On dirait que chaque village a son cyclo-cross et chaque coureur, aussi modeste soit-il, ses supporters, souvent réunis dans un club, qui le soutiennent et le suivent partout. Une dizaine de cross, les grands "classiques", comme Zonhoven, Koppenberg, Coxyde, Gavere, Overijse, Diegem, Zolder ou Baal, attirent plus de dix mille spectateurs et parfois jusqu’à 16 ou 18.000. Les championnats de Belgique en réunissent entre 15 et 25.000. Quant aux derniers mondiaux en Belgique, ils ont vu passer 64.000 spectateurs aux guichets à Heusden Zolder, en 2016. Soit quelque milliers de plus que ceux de Coxyde, quatre ans plus tôt.

Alors, les sponsors, essentiellement nationaux, voire régionaux, ont plongé sans réserve dans la gadoue, pour parrainer des classements, des épreuves, mais surtout des équipes, des clubs...
"Forcément, pour les sponsors de niveau belge, l’intérêt se trouvait dans les labourés", explique l’un d’eux.
Pour un budget (nettement) moindre, ils tirent un bénéfice plus important que celui que leur apporterait l'entretien d'une équipe de route, fût-elle du WorldTour.

Le long des circuits, il y a la possibilité aussi de faire du merchandising, celle d’inviter des VIPs, de dresser des loges et planter des tentes où l’on fait des relations publiques, avec ce que le cyclisme sur route ne peut offrir ou très difficilement, un spectacle permanent (si l'on cumule les différentes courses et entraînements, des coureurs passent sans arrêt pendant des heures) qui en plus est intense, indécis, fait de rebondissements, mais toujours spectaculaire.

Dans chacun de ces grands rendez-vous, le programme est le même : des séances d’initiation ouvertes aux plus jeunes sont suivies, en matinée, des épreuves pour débutants (15-16 ans), juniors (17-18), espoirs (19 à 23) pour finir par les deux temps forts, la courses des dames, de plus en plus prisée, puis celle des élites.

Adieu les arrière-salles,
bonjour les paddocks

La journée tourne parfois à la kermesse et à la fête breughelienne, mais toujours sur fond de sport de très haut niveau.

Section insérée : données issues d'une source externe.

(* ===== verification/Typing.v ===== *)
(** * The type and effect system of typed expressions

    [typed top e s s']: the expression [e] is well typed in the scope [s] and
    leaves the scope [s'].  It is the specification the analyzer is checked
    against: it reads like the typing rules, with bounds instead of the
    analyzer's computed joins, and is defined by recursion on the expression.
    [top] says that the expression is outside any function body, where the
    program's [requires.tools] applies. *)

From stdpp Require Import base list gmap strings.
From S2P Require Import Prelude Types JsonValue Diagnostic Syntax SyntaxFacts Canonical Hir Decode DecodeFacts JsonBoundary JsonBoundaryFacts Declarations Analyzer.

(** ** Bindings of a match case *)

(** [sc] extends [s] with one new name per binding, at the type of its field. *)
Fixpoint bindings_extend (fields : list FieldDefinition) (bs : list MatchBinding) (s sc : Scope)
    : Prop :=
  match bs with
  | [] => sc = s
  | b :: r => ∃ d, List.find (λ f, fname f =s mb_field b) fields = Some d ∧
                   bindings s !! mb_binding b = None ∧
                   bindings_extend fields r (scope_insert (mb_binding b) (fty d) s) sc
  end.

(** The scopes before and after the clauses of a constructor, in the order the clauses
    are written: a path from [s] to [s']. *)
Fixpoint linked (s : Scope) (path : list (Scope * Scope)) (s' : Scope) : Prop :=
  match path with
  | [] => s' = s
  | (a, b) :: r => a = s ∧ linked b r s'
  end.

(** ** Rules on lists of expressions *)

Section lists.
Context (R : HirExpr → Scope → Scope → Prop).

(** Expressions evaluated in order, each in the scope its predecessor left. *)
Definition seq_typed : list HirExpr → Scope → Scope → Prop :=
  fix go l s s' :=
    match l with
    | [] => s' = s
    | e :: r => ∃ s1, R e s s1 ∧ go r s1 s'
    end.

(** Entries of constructors, in order. *)
Definition entries_typed : list (str * HirExpr) → Scope → Scope → Prop :=
  fix go l s s' :=
    match l with
    | [] => s' = s
    | (_, e) :: r => ∃ s1, R e s s1 ∧ go r s1 s'
    end.

(** Values of named arguments, in order. *)
Definition arguments_typed : list NamedArgument → Scope → Scope → Prop :=
  fix go l s s' :=
    match l with
    | [] => s' = s
    | mkNamedArgument _ vs _ :: r => ∃ s1, seq_typed vs s s1 ∧ go r s1 s'
    end.

(** Isolated branches: each in the same scope. *)
Definition branches_typed : list ParBranch → Scope → Prop :=
  fix go l s :=
    match l with
    | [] => True
    | mkParBranch _ e _ :: r => (∃ s1, R e s s1) ∧ go r s
    end.

(** Cases of a match: each in the scope extended with its bindings. *)
Definition cases_typed (variants : list VariantDefinition)
    : list MatchCase → Scope → Prop :=
  fix go l s :=
    match l with
    | [] => True
    | mkMatchCase v bs e _ :: r =>
        (∃ d sc s1,
           List.find (λ item, vname item =s v) variants = Some d ∧
           length bs = length (vfields d) ∧ NoDup (map mb_field bs) ∧
           bindings_extend (vfields d) bs s sc ∧ R e sc s1) ∧
        go r s
    end.
End lists.

(** ** Side conditions *)

(** A literal and its type; an integer literal is an [i64], a float literal parses. *)
Definition literal_typed (l : Literal) (t : Ty) : Prop :=
  match l with
  | LNil => t = TNil
  | LBool _ => t = TBool
  | LInt z => t = TInt ∧ in_i64 z = true
  | LFloat source => t = TFloat ∧ is_some (parse_f64 source) = true
  | LString _ => t = TString
  end.

Definition pure (e : HirExpr) : Prop := heffects e = [].
Definition below (t : Ty) (e : HirExpr) : Prop := assignable (hty e) t.

(** The fields of a constructor: each declared field once, at its type. *)
Definition fields_typed (declared : list FieldDefinition) (fields : list (str * HirExpr)) : Prop :=
  length fields = length declared ∧ NoDup fields.*1 ∧
  (∀ d, d ∈ declared → fname d ∈ fields.*1) ∧
  Forall (λ ne, ∃ d, List.find (λ d, fname d =s ne.1) declared = Some d ∧ below (fty d) ne.2) fields.

Section typed.
Context `{CharClass} `{AnalysisProfile} (cx : Ctx).
Local Abbreviation definitions := (ctx_definitions cx).

(** The signature of a pure operator. *)
Definition operator_typed (op : PureOperator) (operands : list HirExpr) (t : Ty) : Prop :=
  match op with
  | OpEqual | OpNotEqual => t = TBool ∧ ∃ a b, operands = [a; b]
  | OpLess | OpLessEqual | OpGreater | OpGreaterEqual =>
      t = TBool ∧ ∃ a b, operands = [a; b] ∧
        ((below TFloat a ∧ below TFloat b) ∨ (hty a = TString ∧ hty b = TString))
  | OpAnd | OpOr => t = TBool ∧ Forall (λ e, hty e = TBool) operands
  | OpNot => t = TBool ∧ ∃ a, operands = [a] ∧ hty a = TBool
  | OpAdd | OpMultiply =>
      (t = TInt ∨ t = TFloat) ∧ Forall (λ e, hty e = TInt ∨ (hty e = TFloat ∧ t = TFloat)) operands
  | OpSubtract | OpDivide =>
      (t = TInt ∨ t = TFloat) ∧ (∃ a b, operands = [a; b]) ∧
      Forall (λ e, hty e = TInt ∨ (hty e = TFloat ∧ t = TFloat)) operands
  end.

(** Named arguments of a function application. *)
Definition application_typed (parameters : list FunctionParameter) (named : list NamedArgument)
    : Prop :=
  NoDup (map na_name named) ∧
  (∀ p, p ∈ parameters → p_name p ∈ map na_name named) ∧
  Forall (λ a, ∃ p e, List.find (λ p, p_name p =s na_name a) parameters = Some p ∧
                      na_values a = [e] ∧ below (p_ty p) e) named.

Fixpoint typed (top : bool) (e : HirExpr) (s s' : Scope) {struct e} : Prop :=
  let 'Hir kind ty effects _ := e in
  match kind with
  | KLiteral l => literal_typed l ty ∧ effects = [] ∧ s' = s
  | KReference root path =>
      path = None ∧ lookup_binding s root = Some ty ∧ effects = [] ∧ s' = s
  | KList es =>
      seq_typed (typed top) es s s' ∧ Forall pure es ∧ effects = [] ∧
      ∃ t, ty = TList t ∧ Forall (below t) es
  | KDict entries =>
      entries_typed (typed top) entries s s' ∧ Forall pure (map snd entries) ∧ effects = [] ∧
      NoDup entries.*1 ∧ ∃ t, ty = TMap t ∧ Forall (below t) (map snd entries)
  | KFromJson target v =>
      typed top v s s' ∧ pure v ∧ json_data definitions target ∧ ty = target ∧ effects = []
  | KToJson v =>
      typed top v s s' ∧ pure v ∧ json_data definitions (hty v) ∧ ty = TJson ∧ effects = []
  | KRecord n fields =>
      entries_typed (typed top) fields s s' ∧ Forall pure (map snd fields) ∧ effects = [] ∧
      ty = TNamed n ∧
      ∃ n' fs sp, bm_get n definitions = Some (DRecord n' fs sp) ∧ fields_typed fs fields
  | KVariant n variant fields =>
      entries_typed (typed top) fields s s' ∧ Forall pure (map snd fields) ∧ effects = [] ∧
      ty = TNamed n ∧
      ∃ n' vs sp d, bm_get n definitions = Some (DUnion n' vs sp) ∧
        List.find (λ v, vname v =s variant) vs = Some d ∧ fields_typed (vfields d) fields
  | KOptionSome v => typed top v s s' ∧ pure v ∧ ty = TOption (hty v) ∧ effects = []
  | KOptionNone inner => ty = TOption inner ∧ effects = [] ∧ s' = s
  | KResultOk v error => typed top v s s' ∧ pure v ∧ ty = TResult (hty v) error ∧ effects = []
  | KResultErr v ok => typed top v s s' ∧ pure v ∧ ty = TResult ok (hty v) ∧ effects = []
  | KEvidenceCandidate k v refs =>
      ty = TEvidenceCandidate ∧ effects = [] ∧ pure k ∧ pure v ∧ Forall pure refs ∧
      hty k = TString ∧ Forall (λ r, hty r = TRef s! "Evidence") refs ∧
      ∃ pk pv pr path,
        typed top k pk.1 pk.2 ∧ typed top v pv.1 pv.2 ∧ seq_typed (typed top) refs pr.1 pr.2 ∧
        path ≡ₚ [pk; pv; pr] ∧ linked s path s'
  | KOutcomeCandidate status v evidence =>
      ty = TOutcomeCandidate ∧ effects = [] ∧ pure v ∧ Forall pure evidence ∧
      outcome_status status = true ∧ Forall (λ r, hty r = TRef s! "Evidence") evidence ∧
      ∃ pv pr path,
        typed top v pv.1 pv.2 ∧ seq_typed (typed top) evidence pr.1 pr.2 ∧
        path ≡ₚ [pv; pr] ∧ linked s path s'
  | KContextTransaction c source =>
      typed top c s s' ∧ pure c ∧ ty = TContextTransaction ∧ effects = [] ∧
      hty c = TRef s! "Context" ∧
      ∃ e items, as_list e = Some items ∧ head_is items s! "context-tx" = true ∧
                 source = canonical_source e
  | KGet v field =>
      typed top v s s' ∧ pure v ∧ effects = [] ∧
      ∃ sp, field_type definitions (hty v) field sp = Ok ty
  | KDecode target v =>
      typed top v s s' ∧ pure v ∧ ty = target ∧ effects = [] ∧ source_ty target = true ∧
      contains_nonforgeable_type definitions target = false
  | KIs _ v => typed top v s s' ∧ pure v ∧ ty = TBool ∧ effects = []
  | KPure op operands =>
      seq_typed (typed top) operands s s' ∧ Forall pure operands ∧ effects = [] ∧
      operator_typed op operands ty
  | KSeq steps =>
      steps ≠ [] ∧ seq_typed (typed top) steps s s' ∧ ty = List.last (map hty steps) TNil ∧
      effects = union_effects steps
  | KBind n v =>
      bindings s !! n = None ∧ ty = TNil ∧ effects = heffects v ∧
      ∃ s1, typed top v s s1 ∧ s' = scope_insert n (hty v) s1
  | KIf c a b =>
      typed top c s s' ∧ pure c ∧ hty c = TBool ∧
      (∃ s1, typed top a s' s1) ∧ (∃ s1, typed top b s' s1) ∧ below ty a ∧ below ty b ∧
      effects = es_union (es_union (heffects c) (heffects a)) (heffects b)
  | KMatch v cases =>
      typed top v s s' ∧ pure v ∧
      (∃ n n' vs sp, hty v = TNamed n ∧ bm_get n definitions = Some (DUnion n' vs sp) ∧
         cases_typed (typed top) vs cases s' ∧
         (∀ d, d ∈ vs → vname d ∈ map mc_variant cases)) ∧
      Forall (λ c, below ty (mc_body c)) cases ∧
      effects = es_union (heffects v) (union_effects (map mc_body cases))
  | KFallback a b =>
      (∃ s1, typed top a s s1) ∧ (∃ s1, typed top b s s1) ∧ below ty a ∧ below ty b ∧
      effects = es_union (heffects a) (heffects b) ∧ s' = s
  | KMap c element body =>
      typed top c s s' ∧ pure c ∧ bindings s' !! element = None ∧
      (∃ t s1, hty c = TList t ∧ typed top body (scope_insert element t s') s1) ∧
      ty = TList (hty body) ∧ effects = es_union (heffects c) (heffects body)
  | KCall tool args =>
      arguments_typed (typed top) args s s' ∧ Forall pure (argument_values args) ∧
      NoDup (map na_name args) ∧ effects = [ETool tool] ∧ (top = true → tool_excluded cx tool = false) ∧
      ∃ sg sp, tool_signature tool = Some sg ∧ check_signature args sg sp = Ok tt ∧
               ty = sig_result sg
  | KFunctionApplication f args params body =>
      arguments_typed (typed top) args s s' ∧ Forall pure (argument_values args) ∧
      effects = es_union (union_effects (argument_values args)) (heffects body) ∧
      (top = true → excluded_tool cx (heffects body) = None) ∧
      ∃ d, bm_get f (function_declarations cx) = Some d ∧
           params = map p_name (fd_parameters d) ∧ ty = fd_returns d ∧
           application_typed (fd_parameters d) args ∧ below (fd_returns d) body ∧
           match fd_declared_effects d with Some es => heffects body ⊆ es | None => True end ∧
           (∃ s0 s1, bind_parameters (fd_parameters d) scope_new = Ok s0 ∧
                     typed false body s0 s1)
  | KInferBody body captures result _ =>
      ty = result ∧ effects = es_insert EInfer (heffects body) ∧ s' = s ∧
      ∃ cs s1, map fst cs = captures ∧ Forall (λ nt, bindings s !! nt.1 = Some nt.2) cs ∧
               typed top body (mkScope (list_to_map cs) false) s1
  | KPar branches =>
      branches_typed (typed top) branches s ∧ NoDup (map pb_name branches) ∧ s' = s ∧
      ty = TStructuralRecord (bm_of_list (map (λ b, (pb_name b, hty (pb_body b))) branches)) ∧
      effects = union_effects (map pb_body branches)
  | KRun p =>
      typed top p s s' ∧ pure p ∧
      ∃ o es, hty p = TProgram o es ∧ ty = o ∧ effects = [EProgram es]
  | KHost op args =>
      arguments_typed (typed top) args s s' ∧ Forall pure (argument_values args) ∧
      NoDup (map na_name args) ∧
      ∃ n, effects = [EHost n] ∧
           ((op = n ∧ op ≠ s! "host.view" ∧ ∃ sg sp, host_signature op = Some sg ∧ check_signature args sg sp = Ok tt ∧
                               ty = sig_result sg)
            ∨ (op = s! "host.view" ∧ ∃ r kind sp, args = [mkNamedArgument s! "ref" [r] sp] ∧
                 hty r = TRef kind ∧ n = s! "view." ++ kind ∧
                 match req_objects (ctx_requirements cx) with
                 | Some objects => kind ∈ objects
                 | None => True
                 end))
  end.
End typed.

Car n’oublions jamais que Mathieu Van der Poel et Wout Van Aert ne manquent pas de se payer à l’occasion le scalp des meilleurs sur la route. Comme lors du Tour de Belgique où dès la 1re étape, le Néerlandais a devancé Philippe Gilbert au sprint et le Campinois Tony Martin dans le prologue ou qu’il s’est imposé dans le G.P. Cerami.

Ces dernières années, plusieurs formations, souvent continentales, ont été créées, réservées exclusivement au cyclo-cross. Parmi elles, quatre sont dirigées par les frères Roodhooft, Christophe et Philip:
- Beobank-Corendon avec David et Mathieu Van der Poel, Tom Meeusen et Philipp Walsleben comme fers de lance.
- Era-Circus, une formation menée essentiellement par la fratrie Sweeck, les jumeaux Laurens et Diether, et Hendrik, l’aîné.
- Steylaerts-betFirst, dirigée sportivement par Bart Wellens et qui compte trois pros en ses rangs, Gianni Vermeersch, Daan Hoeyberghs et Marcel Meisen, ainsi que Bram Merlier.
- Enfin, l’équipe Iko-Beobank autour de Sanne Cant et des jeunes du vivier.

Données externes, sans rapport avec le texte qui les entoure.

(* ===== verification/TypeGraph.v ===== *)
(** * Declared types as a graph

    The two depth-first searches the analyzer runs over type declarations, against
    the graph they search: [type_reaches] finds exactly the recursive declarations, and
    [contains_nonforgeable_type] exactly the types from which a capability can be
    reached.  On accepted declarations the graph is well founded, so that the types
    free of capabilities are exactly those that may cross the JSON boundary. *)

From stdpp Require Import base list gmap strings relations.
From S2P Require Import Prelude Types JsonValue Diagnostic Syntax SyntaxFacts Canonical Hir Decode DecodeFacts JsonBoundary JsonBoundaryFacts Declarations.

(** ** Capabilities *)

(** The type of a value the host alone can make. *)
Definition capability (t : Ty) : bool :=
  match t with
  | TEvidenceCandidate | TOutcomeCandidate | TContextTransaction | TRef _ | TProgram _ _ => true
  | _ => false
  end.

(** The types a value of the type is directly made of. *)
Definition parts (t : Ty) : list Ty :=
  match t with
  | TList t | TMap t | TOption t => [t]
  | TResult a b => [a; b]
  | TStructuralRecord fs => map snd fs
  | _ => []
  end.

Lemma ty_parts_ind (P : Ty → Prop) : (∀ t, (∀ t', t' ∈ parts t → P t') → P t) → ∀ t, P t.
Proof.
  intros Hstep t. induction t using ty_nested_ind; apply Hstep; simpl; intros t' Ht';
    try (by apply elem_of_nil in Ht').
  - by apply list_elem_of_singleton in Ht' as ->.
  - by apply list_elem_of_singleton in Ht' as ->.
  - apply list_elem_of_fmap in Ht' as (nt & -> & Hnt).
    match goal with HF : Forall _ _ |- _ => rewrite Forall_forall in HF; by apply HF end.
  - by apply list_elem_of_singleton in Ht' as ->.
  - rewrite !elem_of_cons, elem_of_nil in Ht'. by destruct Ht' as [->|[->|[]]].
Qed.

Mais il y a également Crelan-Charles, avec, entre autres, Wout Van Aert et Tim Merlier, dont Niels Albert est le directeur sportif. Ou Marlux-Napoleon Games, avec les frères Michael et Diether Vanthourenhout, Kevin Pauwels, Klaas Vantornout ou Eli Iserbyt. Ou encore les Telenet-Fidea Lions dont Sven Nys est manager depuis sa retraite et qui compte dans ses rangs Lars Van der Haar, Corné Van Kessel, Toon Aerts, les jeunes Daan Soete et Quinten Hermans, ainsi que la petite "pépite" britannique Tom Pidcock, considéré comme le futur Peter Sagan.

Fini donc, pour les meilleurs ou les plus fortunés, les bassines qu’on remplissait d’eau chaude emmenée dans un jerrycan pour sa laver après la course, les draps qu’on tend pour se cacher, le déshabillage à l’arrière d’une voiture, d’une camionnette, dans l’arrière salle d’un café ou d’une salle paroissiale.

En ces temps où la pratique du cyclisme sur route devient de plus en plus dangereuse du fait du trafic, certains choisissent la discipline pour la plus grande sécurité qu’elle offre.

A Lichtaart, en Campine, un parcours fermé de 2.500 mètres est entièrement dédié à ses adeptes six mois par an. "De septembre à fin février, c’est le seul circuit permanent de cyclo-cross", dit Bart Wellens qui y réunit souvent ses coureurs de Steylaerts-betFirst le mercredi, comme la plupart des équipes d’ailleurs. "On peut tout y trouver, du dur, des sentiers boisés, du dénivelé, du sable... Il nous permet de travailler tous les aspects du cross, de simuler des conditions de courses, de faire de l’intensité, de la technique..."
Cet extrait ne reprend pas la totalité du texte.